CVE-2026-26928 is a vulnerability in the SzafirHost application by Krajowa Izba Rozliczeniowa, identified as CWE-354: Improper Validation of Integrity Check Value. SzafirHost downloads necessary files dynamically in the context of the initiating web page and updates its dynamic libraries accordingly. While JAR files are validated against a trusted hash list or verified via vendor digital signatures, the application fails to perform similar integrity or signature checks on uploaded dynamic libraries such as DLL (Windows), SO (Linux), JNILIB (Java Native Interface libraries), or DYLIB (macOS). This lack of validation allows an attacker to supply a malicious dynamic library file, which the application saves in the user's temporary folder and subsequently executes. Since the vulnerability requires no authentication or user interaction and can be exploited remotely over the network, it poses a significant risk. The vulnerability was assigned a CVSS 4.0 base score of 8.7 (high severity), reflecting its ease of exploitation and potential impact on system integrity and availability. The issue was addressed and fixed in SzafirHost version 1.1.0. No known exploits are reported in the wild yet, but the vulnerability's nature suggests a high likelihood of exploitation once public details are widely known.
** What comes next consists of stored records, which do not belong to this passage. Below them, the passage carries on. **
(** * jax-cfd time stepping: a shallow embedding and its properties

    Embeds [jax_cfd/base/time_stepping.py], [jax_cfd/spectral/time_stepping.py]
    and [jax_cfd/spectral/equations.py].

    Modelling conventions.
    - Python floats (and complex floats) are elements of an abstract field
      [K] with decidable equality (class [Scalar]); rounding, infinities and
      NaN are outside the model.  [Qc] is the instance used for concrete
      evaluation.
    - A numeric array is a [list K] (its entries in row-major order).
    - A pytree is a leaf array or a container of named children.
    - Python exceptions are the [Raise] results of the [result] monad.
    - The functions of an equation object are total functions on pytrees. *)

From Stdlib Require Import ZArith Lia Bool String Field QArith Qcanon List.
From Stdlib Require Import Permutation.
Import ListNotations.

Local Open Scope nat_scope.

Set Implicit Arguments.
Set Warnings "-register-all".

(** ** Exceptions *)

Inductive exn : Type :=
| ValueError
| IndexError
| TypeError
| AttributeError.

Inductive result (A : Type) : Type :=
| Ok (a : A)
| Raise (e : exn).

Arguments Ok {A} a.
Arguments Raise {A} e.

Definition bind {A B : Type} (m : result A) (f : A -> result B) : result B :=
  match m with
  | Ok a => f a
  | Raise e => Raise e
  end.

Notation "x <- m ;; k" := (bind m (fun x => k))
  (at level 61, m at next level, right associativity).

Definition is_ok {A : Type} (m : result A) : bool :=
  match m with Ok _ => true | Raise _ => false end.

(** [m] returns a value satisfying [Q]. *)
Definition returns {A : Type} (Q : A -> Prop) (m : result A) : Prop :=
  exists a, m = Ok a /\ Q a.

(** If [m] returns a value, the value satisfies [Q]. *)
Definition ok_then {A : Type} (Q : A -> Prop) (m : result A) : Prop :=
  match m with
  | Ok a => Q a
  | Raise _ => True
  end.

(** [xs[i]] for a non-negative index. *)
Definition getitem {A : Type} (xs : list A) (i : nat) : result A :=
  match nth_error xs i with
  | Some x => Ok x
  | None => Raise IndexError
  end.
The vulnerability enables remote attackers to execute arbitrary code on systems running vulnerable versions of SzafirHost by uploading malicious dynamic libraries that are executed without proper integrity checks. This can lead to full system compromise, allowing attackers to steal sensitive data, disrupt services, or establish persistent footholds. The lack of authentication and user interaction requirements broadens the attack surface, making automated exploitation feasible. Organizations relying on SzafirHost for financial or transactional processing, especially in Poland and regions where Krajowa Izba Rozliczeniowa's services are used, face risks of operational disruption, data breaches, and reputational damage. The execution of arbitrary code can also facilitate lateral movement within networks, increasing the scope of compromise. Given the critical role of Krajowa Izba Rozliczeniowa in financial infrastructure, the impact extends to potential systemic risks in affected sectors.

Organizations should immediately upgrade SzafirHost to version 1.1.0 or later, where the vulnerability is fixed. Until patching is possible, restrict network access to SzafirHost instances to trusted sources only and implement application-layer firewalls to detect and block suspicious file uploads. Employ endpoint protection solutions capable of detecting anomalous execution of dynamic libraries from temporary directories. Conduct thorough monitoring and logging of file uploads and execution events related to SzafirHost. Additionally, implement strict file integrity monitoring on directories used by SzafirHost for temporary storage. Educate users and administrators about the risk of executing untrusted dynamic libraries and enforce the principle of least privilege to limit the impact of potential exploitation. Finally, coordinate with the vendor for any additional security advisories or mitigation tools.